--- EXTRACTED INFORMATION ---
(* ===== verification/TaskParseFacts.v ===== *)
(** * What [Parse] returns is well formed

    Each method of the parser, when no problem is reported, hands back a part
    of a well-formed task; the document's task is then well formed. *)

From S2P Require Import Prelude GoStrings GoRegexp GoTime TaskModel TaskRefs ShellPlaces ShellFacts.
From S2P Require Import TaskYaml TaskParse TaskWf.

#[local] Open Scope parse_scope.

(** ** Durations are positive and fit 64 bits *)

Lemma round_even_nonneg n d : 0 <= n -> 0 < d -> 0 <= round_even n d.
Proof.
  intros Hn Hd. unfold round_even. pose proof (Z.div_pos n d Hn Hd).
  destruct (_ <? _); [done|]. destruct (_ <? _); [lia|]. destruct (Z.even _); lia.
Qed.

Lemma f64_round_nonneg n d : 0 <= n -> 0 < d -> 0 <= mant (f64_round n d).
Proof.
  intros Hn Hd. unfold f64_round. simpl. apply round_even_nonneg.
  - apply Z.mul_nonneg_nonneg; [done|]. apply Z.pow_nonneg; lia.
  - apply Z.mul_pos_pos; [done|]. apply Z.pow_pos_nonneg; lia.
Qed.

Lemma f64_trunc_nonneg a : 0 <= mant a -> 0 <= f64_trunc a.
Proof.
  intros Ha. unfold f64_trunc. apply Z.div_pos.
  - apply Z.mul_nonneg_nonneg; [done|]. apply Z.pow_nonneg; lia.
  - apply Z.pow_pos_nonneg; lia.
Qed.

Lemma f64_mul_nonneg a b : 0 <= mant a -> 0 <= mant b -> 0 <= mant (f64_mul a b).
Proof.
  intros Ha Hb. unfold f64_mul. apply f64_round_nonneg.
  - apply Z.mul_nonneg_nonneg; [nia|]. apply Z.pow_nonneg; lia.
  - apply Z.pow_pos_nonneg; lia.
Qed.

Lemma leadingInt_nonneg s x v s' : 0 <= x -> leadingInt s x = Some (v, s') -> 0 <= v.
Proof.
  revert x. induction s as [|c s IH]; intros x Hx; simpl; [by intros [= <- _]|].
  destruct (is_digit c) eqn:E; [|by intros [= <- _]].
  destruct (_ <? _); [done|]. destruct (_ <? _); [done|]. apply IH.
  unfold is_digit, byte_in in E. go_bools. unfold digit_val.
  change (nat_of_ascii "0") with 48%nat in *. lia.
Qed.

Lemma unitMap_pos u unit : unitMap u = Some unit -> 0 < unit.
Proof. unfold unitMap. repeat (case_match; [intros [= <-]; done|]). done. Qed.

(** The fraction's share of a unit. *)
Lemma segment_value_bounds v f scale unit r :
  0 <= v -> 0 < unit -> 0 <= mant (f64_div (f64_of_Z unit) (f64_of_Z scale)) ->
  segment_value v f scale unit = Some r -> 0 <= r.
Proof.
  intros Hv Hu Hq. unfold segment_value. destruct (_ <? _); [done|].
  destruct (Z.ltb_spec 0 f) as [Hf|]; [|intros [= <-]; nia].
  destruct (_ <? _); [done|]. intros [= <-].
  pose proof (f64_trunc_nonneg (f64_mul (f64_of_Z f) (f64_div (f64_of_Z unit) (f64_of_Z scale)))).
  assert (0 <= mant (f64_of_Z f)) by (apply f64_round_nonneg; lia).
  pose proof (f64_mul_nonneg _ _ H0 Hq). nia.
Qed.

Lemma leadingFraction_scale s x scale o :
  0 < scale -> 0 < (leadingFraction s x scale o).1.2.
Proof.
  revert x scale o. induction s as [|c s IH]; intros x scale o Hs; simpl; [done|].
  destruct (is_digit c); [|done]. destruct o; [by apply IH|].
  destruct (_ <? _); [by apply IH|]. destruct (_ <? _); apply IH; lia.
Qed.

Lemma f64_round_pos n d : 0 < n -> 0 < d -> 0 < mant (f64_round n d).
Proof.
  intros Hn Hd. unfold f64_round. set (e := if _ <? _ then _ else _). simpl.
  assert (Hge : d * 2 ^ Z.max 0 e <= n * 2 ^ Z.max 0 (- e)).
  { subst e. set (e0 := Z.log2 n - Z.log2 d - 52).
    pose proof (Z.log2_spec n Hn) as [Hn1 Hn2]. pose proof (Z.log2_spec d Hd) as [Hd1 Hd2].
    pose proof (Z.log2_nonneg n). pose proof (Z.log2_nonneg d).
    (* either way the exponent is at most [log2 n - log2 d - 52] *)
    set (e := if _ <? _ then _ else _).
    assert (He : e <= Z.log2 n - Z.log2 d - 52) by (subst e; destruct (_ <? _); lia).
    assert (d <= 2 ^ Z.succ (Z.log2 d)) by lia.
    destruct (Z.le_gt_cases 0 e).
    - rewrite (Z.max_r 0 e), (Z.max_l 0 (- e)), Z.pow_0_r, Z.mul_1_r by lia.
      transitivity (2 ^ Z.succ (Z.log2 d) * 2 ^ e); [nia|].
      rewrite <-Z.pow_add_r by lia. etrans; [|exact Hn1]. apply Z.pow_le_mono_r; lia.
    - rewrite (Z.max_l 0 e), (Z.max_r 0 (- e)), Z.pow_0_r, Z.mul_1_r by lia.
      etrans; [exact (Z.lt_le_incl _ _ Hd2)|].
      transitivity (2 ^ Z.log2 n * 2 ^ (- e)).
      + rewrite <-Z.pow_add_r by lia. apply Z.pow_le_mono_r; lia.
      + apply Z.mul_le_mono_nonneg_r; [apply Z.pow_nonneg; lia|done]. }
  assert (Hdp : 0 < d * 2 ^ Z.max 0 e) by (apply Z.mul_pos_pos; [done|apply Z.pow_pos_nonneg; lia]).
  clearbody e. pose proof (Z.div_str_pos _ _ (conj Hdp Hge)). unfold round_even. cbv zeta.
  destruct (_ <? _); [lia|]. destruct (_ <? _); [lia|]. destruct (Z.even _); lia.
Qed.

Lemma f64_div_nonneg a b : 0 <= mant a -> 0 < mant b -> 0 <= mant (f64_div a b).
Proof.
  intros Ha Hb. unfold f64_div. apply f64_round_nonneg.
  - apply Z.mul_nonneg_nonneg; [done|]. apply Z.pow_nonneg; lia.
  - apply Z.mul_pos_pos; [done|]. apply Z.pow_pos_nonneg; lia.
Qed.

Lemma parse_segment_nonneg s v s' : parse_segment s = Some (v, s') -> 0 <= v.
Proof.
  unfold parse_segment. destruct (negb _); [done|].
  destruct (leadingInt s 0) as [[n s1]|] eqn:EI; [|done]. apply leadingInt_nonneg in EI; [|done].
  set (q := match s1 with String "." s1' => _ | _ => _ end).
  assert (Hq : 0 < q.1.1.2).
  { subst q. destruct s1 as [|x s1]; [done|].
    pose proof (leadingFraction_scale s1 0 1 false eq_refl) as Hf.
    destruct (leadingFraction s1 0 1 false) as [[f sc] s2]. simpl in *.
    destruct x as [[] [] [] [] [] [] [] []]; simpl; done. }
  destruct q as [[[f sc] s2] post]. simpl in *. destruct (negb _); [done|].
  destruct (_ =? _)%nat; [done|]. destruct (unitMap _) as [unit|] eqn:Eu; [|done].
  apply unitMap_pos in Eu. destruct (segment_value _ _ _ _) eqn:Es; [|done]. intros [= <- _].
  eapply segment_value_bounds; [exact EI|exact Eu| |exact Es].
  apply f64_div_nonneg; [apply f64_round_nonneg; lia|apply f64_round_pos; lia].
Qed.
---
Your response should consist solely of the lines from the one that holds "destruct x as" through the end of the listing above, reproduced exactly.

TASK SOLUTION ▸
    destruct x as [[] [] [] [] [] [] [] []]; simpl; done. }
  destruct q as [[[f sc] s2] post]. simpl in *. destruct (negb _); [done|].
  destruct (_ =? _)%nat; [done|]. destruct (unitMap _) as [unit|] eqn:Eu; [|done].
  apply unitMap_pos in Eu. destruct (segment_value _ _ _ _) eqn:Es; [|done]. intros [= <- _].
  eapply segment_value_bounds; [exact EI|exact Eu| |exact Es].
  apply f64_div_nonneg; [apply f64_round_nonneg; lia|apply f64_round_pos; lia].
Qed.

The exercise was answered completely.